As already mentioned, the main shoot axes mostly grow vertically in order to allow the axes to follow an optimal use of space. The adaptation here is caused by the gravity field of the earth – that is why this orientation is described as gravitropism. In contrast, the main roots grow according to positive gravit – ropism into the ground, while the leaves grow at a right angle to the gravity vector, which is called plagiogravitropism.
For a number of plants the hereby emerging directions and angles towards gravity are not static, but rather change in daily intervals, meaning that activities such as directioning and unfolding of the leaves take place during the night. The movement is controlled on a biological basis by a physiological clock, that is itself regulated by temperature changes and light intensity. As soon as the
control is discontinued, the length of this period diverges significantly between 22 and 28 hours, depending on the species and individual factors.
In contrast to this, phototropism controls the growth of a shoot relative to the incident light direction. A transversal phototropism directs the shoots at right angle to the light. Many herbs are positive phototropic, meaning that they bend their shoot axes towards the light source as they grow. Another phenomenon is shadow evasion, where partially illuminated leaves move towards the illuminated side. An example here is the sunflower which follows the sun with its broad surface. There also are opposite variants, where the plants evade sunlight or incident light.

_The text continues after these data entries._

(** ** Closing a session *)

(** What a closing event adds to the requests sent. *)
Lemma close_sent
    (now : Z) (e : Event) (s : State) (t : Z) (u : string)
    (a : ActionType) (k : bool) :
  listeningStartTime s = Some t ->
  currentStreamUrl s = Some u ->
  nonEmpty u = true ->
  closeAction e = Some (a, k) ->
  (e = NativePause -> pauseTriggeredByButton s = false) ->
  sent (step resolveUrl now e s) =
    sent s ++ (if Qltb (listeningTimeSeconds t now) minimumSeconds
               then [] else [sessionRecord u t now a k]).
Proof.
  intros Ht Hu Hne Ha Hflag. open_state s.
  destruct e; try discriminate Ha;
    try (destruct hidden; [|discriminate Ha]);
    injection Ha as <- <-;
    unfold_handlers;
    simpl; try rewrite (Hflag eq_refl); try rewrite Hne; run_log t u Hne;
    destruct (Qltb _ _); simpl; rewrite ?app_nil_r; try reflexivity;
    destruct (currentTime sp =? 0); reflexivity.
Qed.

(** ** Awaited deliveries *)

Lemma awaitLog_short
    (now : Z) (a : ActionType) (c : Caller) (s : State) (t : Z) (u : string) :
  listeningStartTime s = Some t ->
  currentStreamUrl s = Some u ->
  nonEmpty u = true ->
  Qltb (listeningTimeSeconds t now) minimumSeconds = true ->
  awaitLog now a c s = resume c (set_listeningStartTime None s).
Proof.
  intros Ht Hu Hne Hd. unfold awaitLog.
  rewrite (logListeningSession_active _ _ _ _ _ t u Ht Hu Hne), Hd.
  reflexivity.
Qed.

Lemma awaitLog_long
    (now : Z) (a : ActionType) (c : Caller) (s : State) (t : Z) (u : string) :
  listeningStartTime s = Some t ->
  currentStreamUrl s = Some u ->
  nonEmpty u = true ->
  Qltb (listeningTimeSeconds t now) minimumSeconds = false ->
  awaitLog now a c s =
    set_pending (pending s ++ [LogTask c AwaitFetch])
      (set_sent (sent s ++ [sessionRecord u t now a false]) s).
Proof.
  intros Ht Hu Hne Hd. unfold awaitLog.
  rewrite (logListeningSession_active _ _ _ _ _ t u Ht Hu Hne), Hd.
  reflexivity.
Qed.

Lemma awaitLog_idle (now : Z) (a : ActionType) (c : Caller) (s : State) :
  listeningStartTime s = None -> awaitLog now a c s = resume c s.
Proof.
  intros Ht. unfold awaitLog.
  rewrite (logListeningSession_idle _ _ _ _ _ Ht). reflexivity.
Qed.

(** The pause button, its delivery settled, leaves no session tracked
    and has posted the session's record once if it was long enough. *)
Lemma pause_click_settled
    (now : Z) (s : State) (t : Z) (u : string) (settled : list (Z * Event)) :
  listeningStartTime s = Some t ->
  currentStreamUrl s = Some u ->
  nonEmpty u = true ->
  Settles (List.length (pending s)) settled ->
  let done := run resolveUrl settled (step resolveUrl now PauseClick s) in
  sent done =
    sent s ++ (if Qltb (listeningTimeSeconds t now) minimumSeconds
               then [] else [sessionRecord u t now pause false]) /\
  listeningStartTime done = None /\
  pending done = pending s /\
  primCalls done = primCalls s ++ [CallPause].
Proof.
  intros Ht Hu Hne Hs done. subst done.
  unfold step, pauseBtnClick.
  destruct (Qltb (listeningTimeSeconds t now) minimumSeconds) eqn:Hd.
  - rewrite (awaitLog_short _ _ _ _ t u) by (destruct s; assumption).
    rewrite settles_nothing by (destruct s; exact Hs).
    open_state s. rewrite app_nil_r. auto.
  - rewrite (awaitLog_long _ _ _ _ t u) by (destruct s; assumption).
    rewrite (settles_delivery ByPauseBtn _ (pending s))
      by (destruct s; first [reflexivity | exact Hs]).
    open_state s. auto.
Qed.

(** What the click on the pause button leaves: the flag set, and either
    no session and nothing suspended, or the handler suspended on its
    delivery. *)
Lemma pause_click_state (now : Z) (s : State) (t : Z) (u : string) :
  listeningStartTime s = Some t ->
  currentStreamUrl s = Some u ->
  nonEmpty u = true ->
  let clicked := step resolveUrl now PauseClick s in
  pauseTriggeredByButton clicked = true /\
  ((listeningStartTime clicked = None /\ pending clicked = pending s) \/
   pending clicked = pending s ++ [LogTask ByPauseBtn AwaitFetch]).
Proof.
  intros Ht Hu Hne clicked. subst clicked. unfold step, pauseBtnClick.
  destruct (Qltb (listeningTimeSeconds t now) minimumSeconds) eqn:Hd.
  - rewrite (awaitLog_short _ _ _ _ t u) by (destruct s; assumption).
    destruct s; simpl; auto.
  - rewrite (awaitLog_long _ _ _ _ t u) by (destruct s; assumption).
    destruct s; simpl; auto.
Qed.

(** The rest of the pause button's handler posts nothing and leaves no
    session. *)
Lemma pause_resume_closed (before : list Task) (s : State) :
  let done :=
    resume ByPauseBtn (logListeningSessionEnd (set_pending before s)) in
  sent done = sent s /\ listeningStartTime done = None.
Proof. destruct s; simpl; auto. Qed.

(** The records posted are the same, and no session is tracked, once
    the button's delivery has settled with at most one native pause
    event on the way. *)
Lemma pause_click_closing
    (now : Z) (s : State) (t : Z) (u : string) (closing : list (Z * Event)) :
  listeningStartTime s = Some t ->
  currentStreamUrl s = Some u ->
  nonEmpty u = true ->
  SettlesWithPause (List.length (pending s)) closing ->
  let clicked := step resolveUrl now PauseClick s in
  let done := run resolveUrl closing clicked in
  sent done = sent clicked /\ listeningStartTime done = None.
Proof.
  intros Ht Hu Hne Hc clicked done. subst done.
  destruct (pause_click_state now s t u Ht Hu Hne) as (Hflag & Hp).
  fold clicked in Hflag, Hp.
  destruct Hc as [tr Hs|t' tr Hs|t1 t' t2 ok r].
  - destruct (pause_click_settled now s t u tr Ht Hu Hne Hs) as (H1 & H2 & _).
    fold clicked in H1, H2. rewrite H1. split; [|exact H2].
    symmetry. apply (close_sent now PauseClick s t u pause false);
      first [assumption | reflexivity | discriminate].
  - change (run resolveUrl ((t', NativePause) :: tr) clicked)
      with (run resolveUrl tr (step resolveUrl t' NativePause clicked)).
    destruct (native_pause_silent t' clicked (or_introl Hflag))
      as (Hsent & Hpend & Hlst).
    destruct Hp as [(Hnone & Hp)|Hp].
    + rewrite settles_nothing by (rewrite Hpend, Hp; exact Hs).
      split; congruence.
    + rewrite (settles_delivery ByPauseBtn _ (pending s))
        by first [congruence | exact Hs].
      destruct (pause_resume_closed (pending s)
                  (step resolveUrl t' NativePause clicked)) as (H1 & H2).
      split; congruence.
  - change (run resolveUrl
              [(t1, Settle (List.length (pending s)) (Fulfilled ok));
               (t', NativePause);
               (t2, Settle (List.length (pending s)) r)] clicked)
      with (settle (List.length (pending s)) r
              (step resolveUrl t' NativePause
                 (settle (List.length (pending s)) (Fulfilled ok) clicked))).
    destruct Hp as [(Hnone & Hp)|Hp].
    + assert (H1 : settle (List.length (pending s)) (Fulfilled ok) clicked
                   = clicked)
        by (unfold settle; rewrite Hp, nth_error_end; reflexivity).
      rewrite H1.
      destruct (native_pause_silent t' clicked (or_introl Hflag))
        as (Hsent & Hpend & Hlst).
      unfold settle. rewrite Hpend, Hp, nth_error_end.
      split; congruence.
    + assert (H1 : settle (List.length (pending s)) (Fulfilled ok) clicked
                   = set_pending (pending s ++ [LogTask ByPauseBtn AwaitBody])
                       clicked)
        by (unfold settle; rewrite Hp, nth_error_last, replaceAt_last;
            reflexivity).
      rewrite H1.
      set (waiting := set_pending _ clicked).
      assert (Hw : pauseTriggeredByButton waiting = true /\
                   sent waiting = sent clicked /\
                   pending waiting =
                     pending s ++ [LogTask ByPauseBtn AwaitBody])
        by (subst waiting; destruct clicked; simpl in *; auto).
      destruct Hw as (Hf & Hws & Hwp).
      destruct (native_pause_silent t' waiting (or_introl Hf))
        as (Hsent & Hpend & Hlst).
      unfold settle. rewrite Hpend, Hwp, nth_error_last, removeAt_last.
      destruct (pause_resume_closed (pending s)
                  (step resolveUrl t' NativePause waiting)) as (H2 & H3).
      split; congruence.
Qed.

Tropisms are thus considerably responsible for forming the shapes of plants. However, if the growth of a shoot is to be controlled by a real source of light, the light condition within the whole respective area must be determined in order to guarantee a correct growth process. In this sense, the growth process also depends on all other shoots, since the shading and reflection of those further shoots influences the growth. In Sect. 4.12 a description of controlling the growth of climbing plants using such light simulations can be found. The method is used in order to simulate the propagation of such plants on walls.
In many cases, photo – and gravitropism can also be computationally approximated using local mechanisms. For example, the direction of newly generated internodes of a plant which displays negative gravitropism can in each case be turned vertically and/or towards the given light source. The shape of a branch which has been manipulated in this way is unique for such plants. An example is the weeping willow, whose branches grow towards the ground. The computational efficiency of such a local approximation counts in many cases much more than the small visual errors that might occur as a result.